__WHAT NEEDS TO BE DONE__: Transcribe the stretch of entries below from the line with "apply (create_without_id testClient" through the line with "[StackRepository], [StackManager];", exactly and with both ends included; leave out all other lines.

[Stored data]
▼
(** C2 as stated fails: the server reports enabled = true but no usable id;
    the flag false was requested, yet the call succeeds with an enabled
    record and only the POST was sent. *)
Lemma create_then_reconcile_counterexample :
  let w := fresh [respond 200 "200 OK" (encodeSample createdNoID);
                  respond 200 "200 OK" EmptyString] in
  let out := CreateUser testClient "carol" "pw" 16 "" "" "local" false w in
  json_Decode MapShape (encodeSample createdNoID)
    = Ok (<["username" := VString "carol"]> {[ "enabled" := VBool true ]})
  ∧ (∃ u : User, out.2 = Ok u ∧ User_Enabled u = true)
  ∧ Method <$> sent out.1 = ["POST"].
Proof.
  intros w out. split; [vm_compute; reflexivity|]. split.
  - eexists. split; [vm_compute; reflexivity|reflexivity].
  - vm_compute. reflexivity.
Qed.

Lemma create_enabled_default_witness :
  let w := fresh [respond 200 "200 OK" (encodeSample createdNoEnabled);
                  respond 200 "200 OK" EmptyString] in
  let resp : gmap string value :=
    <["id" := VFloat64 (float64_of_int 7)]> {[ "username" := VString "carol" ]} in
  ∃ user : User,
    (resp !! "enabled" = None → User_Enabled user = true)
    ∧ (∀ b : bool, resp !! "enabled" = Some (VBool b) → User_Enabled user = b)
    ∧ user = decodeCreatedUser resp
    ∧ CreateUser testClient "carol" "pw" 16 "" "" "local" true w
      = if negb (User_ID user =? 0)%Z && negb (eqb (User_Enabled user) true) then
          match SetUserEnabled testClient (User_ID user) true
                  (afterSend w (createRequest testClient "carol" "pw" 16 "" "" "local")
                     [respond 200 "200 OK" EmptyString]) with
          | (w2, Err e) => (w2, Err e)
          | (w2, Ok _) => (w2, Ok (setEnabled user true))
          end
        else (afterSend w (createRequest testClient "carol" "pw" 16 "" "" "local")
                [respond 200 "200 OK" EmptyString], Ok user).
Proof.
  intros w resp.
  apply (create_enabled_default testClient "carol" "pw" 16 "" "" "local" true w
           [respond 200 "200 OK" EmptyString]
           {| StatusCode := 200; Status := "200 OK";
              RespBody := encodeSample createdNoEnabled |}
           resp).
  - reflexivity.
  - reflexivity.
  - vm_compute. reflexivity.
Defined.

Lemma create_without_id_witness :
  let w := fresh [respond 200 "200 OK" (encodeSample createdNoID);
                  respond 200 "200 OK" EmptyString] in
  let resp : gmap string value :=
    <["username" := VString "carol"]> {[ "enabled" := VBool true ]} in
  ∃ w1 : World Script,
    CreateUser testClient "carol" "pw" 16 "" "" "local" false w
    = (w1, Ok (decodeCreatedUser resp))
    ∧ server w1 = [respond 200 "200 OK" EmptyString]
    ∧ sent w1 = sent w ++ [createRequest testClient "carol" "pw" 16 "" "" "local"].
Proof.
  intros w resp.
  apply (create_without_id testClient "carol" "pw" 16 "" "" "local" false w
           [respond 200 "200 OK" EmptyString]
           {| StatusCode := 200; Status := "200 OK"; RespBody := encodeSample createdNoID |}
           resp).
  - reflexivity.
  - reflexivity.
  - vm_compute. reflexivity.
  - reflexivity.
Defined.

(** The key id absent, or present with a value that is no number, gives
    the user ID 0. *)
Lemma intField_absent (m : gmap string value) (key : string) :
  m !! key = None → intField m key = 0%Z.
Proof. unfold intField. by intros ->. Qed.
(** * ansible-portainer: a shallow embedding of the reconciliation engine

    The development follows the layout of the collection:

    - Python values and dictionaries (the JSON payloads the modules handle);
    - [plugins/module_utils/portainer_module.py]: [IdempotencyManager],
      and [validate_text_content] of [PortainerModule] ([TextContent]);
    - the exceptions, the module object and the monad module code runs in;
    - [plugins/module_utils/portainer_client.py]: [PortainerClient]
      ([Client]);
    - [plugins/module_utils/portainer_fields.py]: [PortainerFields] ([PF]);
    - [plugins/module_utils/portainer_crud.py]: [BaseCRUD] and its
      subclasses, told apart by [crud_class] ([BaseCRUD]);
    - [plugins/modules/portainer_config.py]: [PortainerConfigManager]
      ([ConfigManager]);
    - [plugins/modules/portainer_stack.py]: [Stack], [StackConfig],
      [StackStateManager], [StackValidator], [StackDataBuilder],
      [StackRepository], [StackManager];
    - the vocabulary of the properties, sample inputs, and the properties. *)

From Stdlib Require Import List String Ascii ZArith Bool Lia.
From Stdlib Require Import DecimalString.
Import ListNotations.

Set Warnings "-register-all".
Set Implicit Arguments.
Definition __init__ (alpha gamma : Q) (sparse_label from_logits : bool)
  (batch_axis : Z) (weight : option Q) (num_class : py_value) (eps : Q)
  : outcome t :=
  if bad_num_class sparse_label num_class then Raises ValueError
  else Ok {| _weight := weight;
             _batch_axis := batch_axis;
             _alpha := alpha;
             _gamma := gamma;
             _sparse_label := sparse_label;
             _num_class := num_class;
             _from_logits := from_logits;
             _eps := eps |}.

Section Forward.

Variable sigmoid : Q -> Q.
Variable log : Q -> Q.
Variable power : Q -> Q -> Q.

(** [F.slice_axis(F.one_hot(label, self._num_class), begin=1, end=None,
    axis=-1)]: the one-hot rows without their first entry; [None] when
    [num_class] is not an [int], or leaves no class after the slice. *)
Definition one_hot_of (L : t) (label : list (list Z)) : option cube :=
  if isinstance_int (_num_class L) && (2 <=? int_value (_num_class L))%Z
  then Some (map (map (fun c =>
                         skipn 1 (nd.one_hot c (Z.to_nat (int_value (_num_class L))))))
               label)
  else None.

(** The loss tensor before the weighting. *)
Definition focal_tensor (L : t) (pred one_hot : cube) : cube :=
  let pt := Loss.ew2 (fun oh p => nd.where_ oh p (1 - p)) one_hot pred in
  let t := Loss.ew1 (fun _ => 1) one_hot in
  let alpha :=
    Loss.ew2 (fun oh t => nd.where_ oh (_alpha L * t) ((1 - _alpha L) * t))
      one_hot t in
  Loss.ew2 Qmult
    (Loss.ew2 (fun a p => - a * power (1 - p) (_gamma L)) alpha pt)
    (Loss.ew1 (fun p => log (nd.minimum (p + _eps L) 1)) pt).

(** [label > 0] *)
Definition pos_mask_of (label : list (list Z)) : mat :=
  map (map (fun c => b2q (0 <? c)%Z)) label.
▲
__RESPONSE TO THE EXERCISE__:
  apply (create_without_id testClient "carol" "pw" 16 "" "" "local" false w
           [respond 200 "200 OK" EmptyString]
           {| StatusCode := 200; Status := "200 OK"; RespBody := encodeSample createdNoID |}
           resp).
  - reflexivity.
  - reflexivity.
  - vm_compute. reflexivity.
  - reflexivity.
Defined.

(** The key id absent, or present with a value that is no number, gives
    the user ID 0. *)
Lemma intField_absent (m : gmap string value) (key : string) :
  m !! key = None → intField m key = 0%Z.
Proof. unfold intField. by intros ->. Qed.
(** * ansible-portainer: a shallow embedding of the reconciliation engine

    The development follows the layout of the collection:

    - Python values and dictionaries (the JSON payloads the modules handle);
    - [plugins/module_utils/portainer_module.py]: [IdempotencyManager],
      and [validate_text_content] of [PortainerModule] ([TextContent]);
    - the exceptions, the module object and the monad module code runs in;
    - [plugins/module_utils/portainer_client.py]: [PortainerClient]
      ([Client]);
    - [plugins/module_utils/portainer_fields.py]: [PortainerFields] ([PF]);
    - [plugins/module_utils/portainer_crud.py]: [BaseCRUD] and its
      subclasses, told apart by [crud_class] ([BaseCRUD]);
    - [plugins/modules/portainer_config.py]: [PortainerConfigManager]
      ([ConfigManager]);
    - [plugins/modules/portainer_stack.py]: [Stack], [StackConfig],
      [StackStateManager], [StackValidator], [StackDataBuilder],
      [StackRepository], [StackManager];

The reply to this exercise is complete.